[Stored items from a collection]
(** * Maintenance-service API: the order workflow

    A shallow embedding of the order-creation and order-status workflow of
    [app/routers/orders.py], together with the parts of
    [app/database/connection.py] (the generic [DBManager] and the session
    handling), [app/models] and [app/utils/constants.py] that it runs on.

    Conventions.
    - Python [int] is [Z].  [Decimal] prices have scale two (the columns are
      [Numeric(10, 2)]) and are held as an integer number of cents; the
      results of [Decimal] arithmetic are rounded to the 28 significant
      digits of the default context ([decimal_fix]).
    - The INTEGER columns hold 64-bit integers, and the database driver
      refuses to bind a Python [int] outside that range ([OverflowError],
      raised before the statement is sent).  The session below does not
      raise it: the rows of a database have keys and values inside the
      range, and where a theorem depends on an id that the caller supplies
      or on a stock that the code computes, it assumes them inside it
      ([int64], [restore_fits]).
    - A handler is a computation in a state-and-exception monad over
      [State]: the SQLAlchemy session (durable rows, the open transaction's
      view, the identity map of loaded [Item] objects), the outcomes the
      storage engine will give to the coming writes, the application log
      and the calls made to the upload service.
    - Time stamps and the [measure_time] wrapper are left out. *)

From stdpp Require Import gmap strings list fin_maps pretty.

Local Open Scope Z_scope.

(** ** decimal

    [Decimal] values are held as an integer number of cents.  The result
    of an addition or a multiplication is exact when it has at most 28
    significant digits; otherwise the default context rounds it to 28
    digits, half to even. *)

(** The number of digits of [a] beyond the 28 of the context. *)
Fixpoint excess_digits (fuel : nat) (a k : Z) : Z :=
  match fuel with
  | O => k
  | S fuel => if a <? 10 ^ (28 + k) then k else excess_digits fuel a (k + 1)
  end.

(** [a] without its last [k] digits, rounded half to even. *)
Definition round_half_even (a k : Z) : Z :=
  let q := a / 10 ^ k in
  let r := a mod 10 ^ k in
  if 2 * r <? 10 ^ k then q
  else if 2 * r =? 10 ^ k then (if Z.even q then q else q + 1)
  else q + 1.

(** The rounding every arithmetic operation of [decimal] ends with. *)
Definition decimal_fix (n : Z) : Z :=
  let a := Z.abs n in
  if a <? 10 ^ 28 then n
  else
    let k := excess_digits (Z.to_nat (Z.log2 a)) a 0 in
    Z.sgn n * round_half_even a k * 10 ^ k.

(** ** models *)

(** [models/order.py]: [class OrderStatus(str, Enum)]. *)
Inductive OrderStatus := PENDING | IN_PROGRESS | COMPLETED | CANCELLED.

#[global] Instance OrderStatus_eq_dec : EqDecision OrderStatus.
Proof. solve_decision. Defined.

(** [OrderStatus.value] *)
Definition value (s : OrderStatus) : string :=
  match s with
  | PENDING => "pending"
  | IN_PROGRESS => "in_progress"
  | COMPLETED => "completed"
  | CANCELLED => "cancelled"
  end.

(** [models/item.py].  The table is keyed by the primary key [id]; of the
    other columns the workflow reads and writes [price] and [stock] only. *)
Module Item.
Record t := mk { price : Z; stock : Z }.
Definition set_stock (v : Z) (it : t) : t := mk (price it) v.
Definition set_price (v : Z) (it : t) : t := mk v (stock it).

(** A keyword argument of [DBManager(Item).update] and its [setattr]. *)
Inductive kwarg := price_ (v : Z) | stock_ (v : Z).
Definition setattr (it : t) (kw : kwarg) : t :=
  match kw with
  | price_ v => set_price v it
  | stock_ v => set_stock v it
  end.
End Item.

(** [models/technical_report.py] *)
Module TechnicalReport.
Record t := mk {
  id : Z;
  title : string;
  description : string;
  diagnosis : option string;
  recommendations : option string;
  created_by_id : Z }.
End TechnicalReport.

(** [models/order.py]: [class Order] *)
Module Order.
Record t := mk {
  id : Z;
  request_id : string;
  technical_report_id : Z;
  status : OrderStatus;
  image_url : option string }.
Definition set_status (v : OrderStatus) (o : t) : t :=
  mk (id o) (request_id o) (technical_report_id o) v (image_url o).

#[global] Instance eq_dec : EqDecision t.
Proof. solve_decision. Defined.
End Order.

(** [models/order.py]: [class OrderItem] *)
Module OrderItem.
Record t := mk {
  id : Z;
  order_id : Z;
  item_id : Z;
  quantity : Z;
  unit_price : Z }.

(** [OrderItem.subtotal]: [self.unit_price * self.quantity] *)
Definition subtotal (self : t) : Z := decimal_fix (unit_price self * quantity self).

#[global] Instance eq_dec : EqDecision t.
Proof. solve_decision. Defined.
End OrderItem.

(** ** schemas *)

Module TechnicalReportCreate.
Record t := mk {
  title : string;
  description : string;
  diagnosis : option string;
  recommendations : option string }.
End TechnicalReportCreate.

Module OrderItemCreate.
Record t := mk { item_id : Z; quantity : Z }.
End OrderItemCreate.

Module OrderCreate.
Record t := mk {
  request_id : string;
  technical_report : TechnicalReportCreate.t;
  items : list OrderItemCreate.t;
  image_base64 : option string }.
End OrderCreate.

(** ** The database *)

(** The four tables the workflow touches.  [items] is keyed by primary key;
    the other tables keep their rows in insertion order. *)
Record Tables := mkTables {
  items : gmap Z Item.t;
  technical_reports : list TechnicalReport.t;
  orders : list Order.t;
  order_items : list OrderItem.t }.

Definition set_items (f : gmap Z Item.t → gmap Z Item.t) (d : Tables) : Tables :=
  mkTables (f (items d)) (technical_reports d) (orders d) (order_items d).
Definition set_technical_reports
    (f : list TechnicalReport.t → list TechnicalReport.t) (d : Tables) : Tables :=
  mkTables (items d) (f (technical_reports d)) (orders d) (order_items d).
Definition set_orders (f : list Order.t → list Order.t) (d : Tables) : Tables :=
  mkTables (items d) (technical_reports d) (f (orders d)) (order_items d).
Definition set_order_items (f : list OrderItem.t → list OrderItem.t) (d : Tables) : Tables :=
  mkTables (items d) (technical_reports d) (orders d) (f (order_items d)).

(** Integer primary keys: the next key is one above the largest in use. *)
Definition next_id (ids : list Z) : Z := 1 + foldr Z.max 0 ids.

(** ** Exceptions, log records *)

(** [sqlalchemy.exc]: [IntegrityError] is a subclass of [SQLAlchemyError];
    every other subclass is [OtherSQLAlchemyError] here.  The string is
    [str(e)]. *)
Inductive DbError :=
  | IntegrityError (msg : string)
  | OtherSQLAlchemyError (msg : string).

Definition str (e : DbError) : string :=
  match e with IntegrityError m | OtherSQLAlchemyError m => m end.

Inductive Exception :=
  | HTTPException (status_code : Z) (detail : string)
  | SQLAlchemyError (e : DbError)
  | AttributeError (msg : string).

Inductive Level := INFO | WARNING | ERROR.

(** ** The state a request runs in *)

Record State := mkState {
  committed : Tables;            (* rows that are durable *)
  txn : Tables;                  (* the open transaction's view: [committed]
                                    and this session's uncommitted writes *)
  identity_map : gmap Z Item.t;  (* [Item] objects loaded and not expired *)
  faults : nat → option DbError; (* outcome of the n-th write of the request *)
  writes : nat;                  (* writes issued so far *)
  log : list (Level * string);
  s3_uploads : list (string * string) (* calls made to [upload_image] *) }.

Definition set_committed (f : Tables → Tables) (s : State) : State :=
  mkState (f (committed s)) (txn s) (identity_map s) (faults s) (writes s)
          (log s) (s3_uploads s).
Definition set_txn (f : Tables → Tables) (s : State) : State :=
  mkState (committed s) (f (txn s)) (identity_map s) (faults s) (writes s)
          (log s) (s3_uploads s).
Definition set_identity_map (f : gmap Z Item.t → gmap Z Item.t) (s : State) : State :=
  mkState (committed s) (txn s) (f (identity_map s)) (faults s) (writes s)
          (log s) (s3_uploads s).
Definition set_writes (f : nat → nat) (s : State) : State :=
  mkState (committed s) (txn s) (identity_map s) (faults s) (f (writes s))
          (log s) (s3_uploads s).
Definition set_log (f : list (Level * string) → list (Level * string)) (s : State) : State :=
  mkState (committed s) (txn s) (identity_map s) (faults s) (writes s)
          (f (log s)) (s3_uploads s).
Definition set_s3_uploads
    (f : list (string * string) → list (string * string)) (s : State) : State :=
  mkState (committed s) (txn s) (identity_map s) (faults s) (writes s)
          (log s) (f (s3_uploads s)).

(** [SessionLocal()]: a fresh session on the database [d]; [plan] is what the
    storage engine will answer to the writes of this request. *)
Definition SessionLocal (d : Tables) (plan : nat → option DbError) : State :=
  mkState d d ∅ plan 0%nat [] [].

Definition no_faults : nat → option DbError := λ _, None.

(** ** The monad *)

Inductive Result (A : Type) :=
  | Ok (a : A)
  | Raise (e : Exception).
Arguments Ok {A} a.
Arguments Raise {A} e.

Definition M (A : Type) : Type := State → Result A * State.

Definition ret {A} (a : A) : M A := λ s, (Ok a, s).
Definition raise {A} (e : Exception) : M A := λ s, (Raise e, s).
Definition bind {A B} (m : M A) (f : A → M B) : M B :=
  λ s, match m s with
       | (Ok a, s') => f a s'
       | (Raise e, s') => (Raise e, s')
       end.

(** [try: m  except Exception as e: h e] *)
Definition try_except {A} (m : M A) (h : Exception → M A) : M A :=
  λ s, match m s with
       | (Ok a, s') => (Ok a, s')
       | (Raise e, s') => h e s'
       end.

Declare Scope m_scope.
Delimit Scope m_scope with m.
Notation "x <- m ;; k" := (bind m (λ x, k))
  (at level 100, m at next level, right associativity) : m_scope.
Notation "m ;;; k" := (bind m (λ _, k))
  (at level 100, right associativity) : m_scope.
Local Open Scope m_scope.

Definition get_state : M State := λ s, (Ok s, s).
Definition modify (f : State → State) : M unit := λ s, (Ok tt, f s).

(** ** logging *)

Module logger.
Definition info (msg : string) : M unit := modify (set_log (λ l, l ++ [(INFO, msg)])).
Definition warning (msg : string) : M unit := modify (set_log (λ l, l ++ [(WARNING, msg)])).
Definition error (msg : string) : M unit := modify (set_log (λ l, l ++ [(ERROR, msg)])).
End logger.

(** ** The session *)

Module db.
(** Every statement that writes asks the storage engine: the n-th write of
    the request fails with [e] when [faults n = Some e]. *)
Definition write : M unit :=
  λ s, match faults s (writes s) with
       | Some e => (Raise (SQLAlchemyError e), set_writes S s)
       | None => (Ok tt, set_writes S s)
       end.

(** [db.flush()]: send the pending rows to the database, inside the open
    transaction.  Pending rows are kept in [txn] from the moment they are
    added; a failure they cause shows here. *)
Definition flush : M unit := write.

(** [db.commit()]: flush, make the transaction durable, expire every
    loaded object.  The values flushed are taken to fit their columns (an
    integer outside the 64-bit range is refused by the driver with
    [OverflowError], which is no [SQLAlchemyError]). *)
Definition commit : M unit :=
  write ;;;
  modify (λ s, set_identity_map (λ _, ∅) (set_committed (λ _, txn s) s)).

(** [db.rollback()]: drop what is not committed, expire every loaded
    object. *)
Definition rollback : M unit :=
  modify (λ s, set_identity_map (λ _, ∅) (set_txn (λ _, committed s) s)).

(** [db.query(Item).filter(Item.id == id).first()]: the row is looked up
    in the transaction's view; the object returned is the one of the
    identity map when there is one (its loaded attributes are kept), a
    newly loaded one otherwise.  The result is a reference to that
    object: its primary key.  The [id] is taken to be in the 64-bit range
    of the column (the driver refuses to bind any other, with
    [OverflowError]). *)
Definition query_item (id : Z) : M (option Z) :=
  λ s, match items (txn s) !! id with
       | None => (Ok None, s)
       | Some row =>
           match identity_map s !! id with
           | Some _ => (Ok (Some id), s)
           | None => (Ok (Some id), set_identity_map <[id := row]> s)
           end
       end.

(** Attribute access on the [Item] object [ref]: the loaded attributes, or
    a reload when the object is expired ([ObjectDeletedError], an
    [SQLAlchemyError], when its row is gone). *)
Definition item_attrs (ref : Z) : M Item.t :=
  λ s, match identity_map s !! ref with
       | Some it => (Ok it, s)
       | None =>
           match items (txn s) !! ref with
           | Some row => (Ok row, set_identity_map <[ref := row]> s)
           | None => (Raise (SQLAlchemyError (OtherSQLAlchemyError "ObjectDeletedError")), s)
           end
       end.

## Task to carry out:
Would you retype the lines above from the one with "raised before the" down to the one with "or on a stock", word for word, both ends included and no other lines?

## Response area:
      raised before the statement is sent).  The session below does not
      raise it: the rows of a database have keys and values inside the
      range, and where a theorem depends on an id that the caller supplies
      or on a stock that the code computes, it assumes them inside it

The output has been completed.